Concernant le « Half Earth Project » qu’il a proposé il y a quelques années, l’idée a fait son petit chemin et n’est plus seulement l’apanage de Wilson. Le projet se popularise, si bien qu’on a vu dernièrement émerger une pétition, intitulée Global Deal for Nature, destinée à promouvoir l’instauration de 30 % de zones protégées pour 2030 puis 50 % pour 2050. De nombreuses associations ont souscrit à cette proposition. Les scientifiques de l’université de Cambridge ont étudié les « écozones » qui devraient être étendues ou créées pour atteindre l’objectif défendu par Wilson et ses pairs. Le résultat de leur recherche les inquiète. Le projet serait trop drastique et pourrait poser plus de problèmes qu’il n’en résout.

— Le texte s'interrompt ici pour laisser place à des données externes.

(** The case [CMD_BROKER_ACK], for this broker and for one below it. *)
Definition ownAck command : M unit :=
  if checkActionFlag command error_flag then mret tt
  else
    _ ← upd_base (λ b, b <| global_broker_id_local := dest_id command |>
                         <| global_id := dest_id command |>
                         <| higher_broker_id := source_id command |>);
    _ ← coord_pure (λ tc, tc <| ftc_source_id := dest_id command |>);
    _ ← transmitDelayedMessages;
    _ ← upd_brokers (mv_apply (λ brk,
          if negb (bi_nonLocal brk) then brk <| bi_parent := dest_id command |> else brk));
    eff_modify (λ s, s <| timeoutMon :=
      let t := tm_setParentId (source_id command) (timeoutMon s) in
      let t := if checkActionFlag command slow_responding_flag
               then tm_disableParentPing true t else t in
      tm_reset t |>).
Definition brokerAck command : M unit :=
  s ← eff_get;
  if String.eqb (payload command) (identifier (cb_base s)) then ownAck command
  else
    match mv_find1 (brokers_ s) (payload command) with
    | Some (ii, broker) =>
        if bi_global_id broker =? dest_id command then mret tt
        else
          _ ← alter_broker (λ brk, brk <| bi_global_id := dest_id command |>) ii;
          _ ← upd_brokers (mv_addTermByName (dest_id command) (bi_name broker));
          _ ← emplaceRoute (dest_id command) (bi_route broker);
          transmit (bi_route broker)
            (command <| source_id := global_broker_id_local (cb_base s) |>)
    | None => eff_lift Fault
    end.

(** ** Queries *)

(** An answer: to a query of this broker, or through the route of who asked. *)
Definition answerQuery m (answer : string) : M unit :=
  s ← eff_get;
  let local := global_broker_id_local (cb_base s) in
  let queryResp := (newMessageTo cmd_query_reply local (source_id m))
                     <| messageID := messageID m |> <| payload := answer |> in
  if source_id m =? local then eff_emit (QueryValue (messageID m) answer)
  else transmit (getRoute s (source_id m)) queryResp.

(** [getNameList]: the text is a list of pairs of a federate and a handle. *)
Fixpoint nameList (hm : HandleManager) (val : list Z) : outcome string :=
  match val with
  | fed :: hand :: val =>
      info ← findHandle hm (GlobalHandle fed hand);
      rest ← nameList hm val;
      Ok (match info with
          | Some info => (hi_key info +:+ ";" +:+ rest)%string
          | None => rest
          end)
  | _ => Ok ""
  end.
(** [back()], a fault on an empty text, and [pop_back()]. *)
Definition text_back (text : string) : outcome ascii :=
  match String.get (pred (String.length text)) text with Some c => Ok c | None => Fault end.
Definition text_pop (text : string) : string :=
  String.substring 0 (pred (String.length text)) text.
Definition getNameList s (gidString : string) : outcome string :=
  c ← text_back gidString;
  let g := if Ascii.eqb c "]" then text_pop gidString else gidString in
  g ← match g with
      | EmptyString => Fault
      | String c' g' => Ok (if Ascii.eqb c' "[" then g' else g)
      end;
  names ← nameList (cb_handles s) (str2vector g);
  let g := ("[" +:+ names)%string in
  c ← text_back g;
  let g := if Ascii.eqb c ";" then text_pop g else g in
  Ok (g +:+ "]")%string.

Definition queryValues s (name : string) : string :=
  match global_values s !! name with
  | Some value => value
  | None =>
      if String.eqb name "list" then values_list (global_values s)
      else if String.eqb name "all" then values_json (global_values s)
      else "#invalid"
  end.

(** A query about another federate or broker. *)
Definition queryOther m (target : string) : M unit :=
  s ← eff_get;
  let '(route, m, response) :=
    match mv_find1 (federates_ s) target with
    | Some (_, fed) => (fi_route fed, m <| dest_id := fi_parent fed |>,
                        checkFedQuery fed (payload m))
    | None =>
        match mv_find1 (brokers_ s) target with
        | Some (_, broker) => (bi_route broker, m <| dest_id := bi_global_id broker |>,
                               checkBrokerQuery broker (payload m))
        | None => (parent_route_id, m,
                   if isRootc s && String.eqb (payload m) "exists" then "false" else "")
        end
    end in
  if ((route =? parent_route_id) && isRootc s) || negb (String.eqb response "")
  then answerQuery m (if String.eqb response "" then "#invalid" else response)
  else transmit route m.

Definition processQuery m : M unit :=
  s ← eff_get;
  let target := getString m targetStringLoc in
  if String.eqb target (identifier (cb_base s)) || String.eqb target "broker"
     || (isRootc s && (String.eqb target "root" || String.eqb target "federation"))
  then eff_emit (LocalQuery m)
  else if isRootc s && String.eqb target "gid_to_name" then
    names ← eff_lift (getNameList s (payload m));
    answerQuery m names
  else if isRootc s && String.eqb target "global" then answerQuery m (queryValues s (payload m))
  else queryOther m target.

Definition processQueryResponse m : M unit :=
  if counter m =? general_query then eff_emit (QueryValue (messageID m) (payload m))
  else eff_emit (QueryComponent m).

(** ** Timeouts (TimeoutMonitor.cpp) *)

Definition upd_monitor (f : TimeoutMonitor → TimeoutMonitor) : M unit :=
  eff_modify (λ s, s <| timeoutMon := f (timeoutMon s) |>).

(** The index of the connection of a broker, which is added when it is not there. *)
Definition connectionIndex (brkr : BasicBrokerInfo) : M nat :=
  s ← eff_get;
  let conns := connections (timeoutMon s) in
  match list_find (λ c, connection c = bi_global_id brkr) conns with
  | Some (cindex, _) => mret cindex
  | None =>
      _ ← upd_monitor (λ t, t <| connections := connections t ++
            [newLinkConnection <| connection := bi_global_id brkr |>
                               <| disablePing := bi_disable_ping brkr |>] |>);
      mret (length conns)
  end.
Definition alter_connection (f : linkConnection → linkConnection) (ii : nat) : M unit :=
  upd_monitor (λ t, t <| connections := alter f ii (connections t) |>).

Les politiques écologiques doivent aussi être sociales
Le constat de l’équipe de Cambridge : mettre en place un « Half Earth Project » menacerait la stabilité d’un milliard de personnes dans le monde, essentiellement dans les pays à revenus moyens (un groupe très large d’États où l’on retrouve l’Inde, la Colombie, l’Afrique du Sud…). Il ne serait pas possible de transformer 50 % de la planète sans atteindre des zones ayant une empreinte humaine importante. Par exemple, certaines parties de Londres pourraient être concernées.
À partir de cette conclusion statistique, les chercheurs appellent à prendre en considération l’impact humain, quel qu’il soit, des mesures écologiques. Cet impact peut s’avérer positif : « Vivre dans des zones riches en habitats naturels peut améliorer la santé mentale et le bien-être », précisent les auteurs. L’apport peut aussi être économique et développer l’emploi, grâce à l’écotourisme. Cependant, ils alertent sur l’autre extrême. « Certaines formes de ‘forteresse’ de préservation peuvent amener à déplacer des gens de leur habitat ancestral et empêcher l’accès à des ressources sur lesquelles ils comptent pour survivre. »
« Les gens sont la cause de la crise d’extinction, mais ils sont aussi la solution »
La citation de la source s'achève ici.